5. Future Perspectives

The ongoing evolution of ARDS diagnostic criteria reflects the need for greater precision in identifying and managing this complex syndrome. Various authors have proposed refinements to improve diagnostic accuracy and to adapt the criteria more effectively for both clinical practice and research purposes [48].

One promising approach involves the use of PEEP-adjusted PaO₂/FiO₂ ratio: (P/FP) or SpO₂/FiO₂ (S/FP) ratios. These indices account for the level of positive end-expiratory pressure (PEEP) applied during ventilation, which plays a critical role in maintaining alveolar recruitment and optimizing oxygenation. P/FP is calculated by dividing the traditional PaO₂/FiO₂ ratio by the applied PEEP and then multiplying the result by a correction factor of 10. The same concept can be used for S/FP calculation. This formula adjusts for the contribution of PEEP to oxygenation, reflecting the interaction between alveolar recruitment and gas exchange efficiency [49]. Some authors used the ROX index calculated as SpO₂/FiO₂ ratio/respiratory rate as an indicator of the severity of respiratory failure in patients with ARDS receiving non invasive ventilation. Given its ease of bedside calculation, the ROX index represents a promising area of research for future ARDS definitions, potentially complementing current criteria [50,51].

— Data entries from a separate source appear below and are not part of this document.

(* ===== verification/Epochs.v ===== *)
(** Epochs of queued intents (forthdb-world/src/queued.rs, lines 724-1004,
    2247-2487 and 2563-2643): the chain of private successor worlds, the single
    collapsed world of an epoch, and the in-memory publication of an epoch.

    A read of a shared world may fill its caches; the filled world is
    discarded, the caches being a function of the history. *)
From Stdlib Require Import NArith Lia.
From stdpp Require Import base gmap list strings option list_monad.
From S2P Require Import Prelude Ord Terms Bytes Query QueryFacts Spec Index Kernel Frames.
From S2P Require Import VmProjection Worlds WorldFacts Intents.

Section epoch.
Context {D P : Type} `{Kernel D, MappedRoot P}.

Abbreviation W := (World D P) (only parsing).
Abbreviation Validator := (CandidateWorld D → outcome string unit) (only parsing).

Record AcceptedIntent := AcceptedIntent_mk {
  ai_position : nat;
  ai_world : W;
  ai_frame : CommitFrame;
  ai_entities : gmap TempEntity EntityId;
}.

Record RejectedIntent := RejectedIntent_mk {
  ri_position : nat;
  ri_error : IntentRejection;
}.

Inductive EpochOutcome :=
| EpochAccepted (a : AcceptedIntent)
| EpochRejected (r : RejectedIntent).

Definition outcome_position (o : EpochOutcome) : nat :=
  match o with EpochAccepted a => ai_position a | EpochRejected r => ri_position r end.

Record EpochPlan := EpochPlan_mk {
  ep_base : W;
  ep_tail : W;
  ep_outcomes : list EpochOutcome;
  ep_frames : list CommitFrame;
}.

Definition accepted_count (p : EpochPlan) : nat := length (ep_frames p).
Definition rejected_count (p : EpochPlan) : nat := length (ep_outcomes p) - length (ep_frames p).
Definition plan_is_empty (p : EpochPlan) : bool :=
  match ep_frames p with [] => true | _ => false end.

(** ** The chain of private worlds *)

Definition check_precondition (predecessor : W) (p : IntentPrecondition) :
    outcome IntentRejection unit :=
  match p with
  | ExpectedWorld expected =>
      if decide (expected ≠ w_id predecessor)
      then Err (WorldPrecondition expected (w_id predecessor)) else Ok tt
  | ExpectedSlot slot expected =>
      let* r := or_panic (world_resolve predecessor slot) in
      let actual := r.1 in
      if decide (actual ≠ expected) then Err (SlotPrecondition slot expected actual) else Ok tt
  end.

Definition check_preconditions (predecessor : W) (ps : list IntentPrecondition) :
    outcome IntentRejection unit :=
  outcome_fold (λ _ p, check_precondition predecessor p) ps tt.

Definition resolve_operations (predecessor : W) (namespace : N) (ops : list IntentOperation) :
    outcome IntentRejection (list Operation * gmap TempEntity EntityId) :=
  resolve_operations_from (w_next_entity predecessor) namespace ops.

Definition derive_intent (predecessor : W) (intent : QueuedIntent) (validators : list Validator) :
    outcome IntentRejection (W * CommitFrame * gmap TempEntity EntityId) :=
  let* _ := check_preconditions predecessor (qi_preconditions intent) in
  let* r := resolve_operations predecessor (qi_namespace intent) (qi_operations intent) in
  let '(operations, entities) := r in
  let* candidate := map_err IntentCandidate (construct predecessor operations) in
  let* _ := map_err IntentValidation (run_validators validators candidate) in
  let frame := commit_frame candidate in
  Ok (into_world candidate frame (w_history predecessor), frame, entities).

(** The loop of [derive_epoch] from [position] on. *)
Fixpoint derive_loop (validators : list Validator) (position : nat) (predecessor : W)
    (intents : list QueuedIntent) : option (W * list EpochOutcome * list CommitFrame) :=
  match intents with
  | [] => Some (predecessor, [], [])
  | intent :: intents =>
      match derive_intent predecessor intent validators with
      | Ok (world, frame, entities) =>
          '(tail, outcomes, frames) ← derive_loop validators (S position) world intents;
          Some (tail, EpochAccepted (AcceptedIntent_mk position world frame entities) :: outcomes,
            frame :: frames)
      | Err error =>
          '(tail, outcomes, frames) ← derive_loop validators (S position) predecessor intents;
          Some (tail, EpochRejected (RejectedIntent_mk position error) :: outcomes, frames)
      | Panic => None
      end
  end.

Definition derive_epoch (base : W) (intents : list QueuedIntent) (validators : list Validator) :
    option EpochPlan :=
  '(tail, outcomes, frames) ← derive_loop validators 0 base intents;
  Some (EpochPlan_mk base tail outcomes frames).

(** ** The epoch workspace *)

Inductive WorkspaceOutcome :=
| WorkspaceAccepted (position : nat) (entities : gmap TempEntity EntityId)
| WorkspaceRejected (r : RejectedIntent).

(** The evolving state of [derive_epoch_world]. *)
Record EpochState := EpochState_mk {
  es_id : WorldId;
  es_version : N;
  es_next_entity : N;
  es_operation_count : nat;
  es_kernel : D;
}.

Definition check_workspace_precondition (predecessor_id : WorldId) (kernel : D)
    (p : IntentPrecondition) : outcome IntentRejection unit :=
  match p with
  | ExpectedWorld expected =>
      if decide (expected ≠ predecessor_id)
      then Err (WorldPrecondition expected predecessor_id) else Ok tt
  | ExpectedSlot slot expected =>
      let* actual := or_panic (kernel_resolve kernel slot) in
      if decide (actual ≠ expected) then Err (SlotPrecondition slot expected actual) else Ok tt
  end.

Definition check_workspace_preconditions (predecessor_id : WorldId) (kernel : D)
    (ps : list IntentPrecondition) : outcome IntentRejection unit :=
  outcome_fold (λ _ p, check_workspace_precondition predecessor_id kernel p) ps tt.

(** The closure that tries one intent. *)
Definition workspace_trial (st : EpochState) (intent : QueuedIntent)
    (validators : list Validator) :
    outcome IntentRejection (CandidateWorld D * gmap TempEntity EntityId) :=
  let* _ := check_workspace_preconditions (es_id st) (es_kernel st) (qi_preconditions intent) in
  let* r := resolve_operations_from (es_next_entity st) (qi_namespace intent)
              (qi_operations intent) in
  let '(operations, entities) := r in
  let* candidate := map_err IntentCandidate
    (construct_from_state (es_id st) (es_version st) (es_next_entity st) (es_operation_count st)
       (es_kernel st) operations) in
  let* _ := map_err IntentValidation (run_validators validators candidate) in
  Ok (candidate, entities).

Fixpoint workspace_loop (validators : list Validator) (position : nat) (st : EpochState)
    (intents : list QueuedIntent) :
    option (EpochState * list Operation * list WorkspaceOutcome) :=
  match intents with
  | [] => Some (st, [], [])
  | intent :: intents =>
      match workspace_trial st intent validators with
      | Ok (candidate, entities) =>
          let '(id, version, next_entity, count, accepted, kernel) :=
            into_materialized_state candidate in
          '(st, operations, outcomes) ← workspace_loop validators (S position)
            (EpochState_mk id version next_entity count kernel) intents;
          Some (st, accepted ++ operations, WorkspaceAccepted position entities :: outcomes)
      | Err error =>
          '(st, operations, outcomes) ← workspace_loop validators (S position) st intents;
          Some (st, operations, WorkspaceRejected (RejectedIntent_mk position error) :: outcomes)
      | Panic => None
      end
  end.

Definition workspace_accepted (o : WorkspaceOutcome) : bool :=
  match o with WorkspaceAccepted _ _ => true | WorkspaceRejected _ => false end.

(** [unreachable!()] on an accepted intent. *)
Definition only_rejected (o : WorkspaceOutcome) : option EpochOutcome :=
  match o with WorkspaceAccepted _ _ => None | WorkspaceRejected r => Some (EpochRejected r) end.

Definition published_outcome (world : W) (frame : CommitFrame) (o : WorkspaceOutcome) :
    EpochOutcome :=
  match o with
  | WorkspaceAccepted position entities =>
      EpochAccepted (AcceptedIntent_mk position world frame entities)
  | WorkspaceRejected r => EpochRejected r
  end.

For research purposes, several authors have emphasized the importance of integrating advanced physiological and imaging-based parameters into ARDS definitions [52,53]. These include measures of pulmonary vascular permeability, lung weight, and aeration. Pulmonary vascular permeability, which quantifies endothelial injury and capillary leak, is a direct indicator of the inflammatory and edematous processes underlying ARDS [54]. Ranieri and colleagues have argued that incorporating such measures could help distinguish ARDS from other causes of hypoxemic respiratory failure and offer a more refined characterization of disease severity [35]. Similarly, the assessment of lung weight and aeration through advanced imaging techniques, such as computed tomography (CT) or magnetic resonance imaging (MRI), provides valuable insights into the extent of alveolar flooding and consolidation. These parameters not only improve the reliability of severity stratification but also enable clinicians to assess therapeutic responses with greater accuracy [44].

6. Conclusions

In summary, the development of ARDS diagnostic criteria and management strategies represent a significant effort to improve patient outcomes by adapting approaches to individual and contextual needs. The inclusion of non-invasive respiratory support tools, such as HFNC and NIV, in the broader definition of ARDS acknowledge their crucial role in modern clinical practice, particularly in resource-limited settings and during global health crises, like occurred for the COVID-19 pandemic. While these advancements improve diagnostic inclusivity and accessibility, they also bring challenges, such as potential overdiagnosis and variability in diagnostic tools like SpO₂/FiO₂ ratios and lung ultrasound. Future perspectives in ARDS research and management point towards integrating advanced physiological indices, imaging modalities, and personalized approaches to refine diagnosis and stratify disease severity.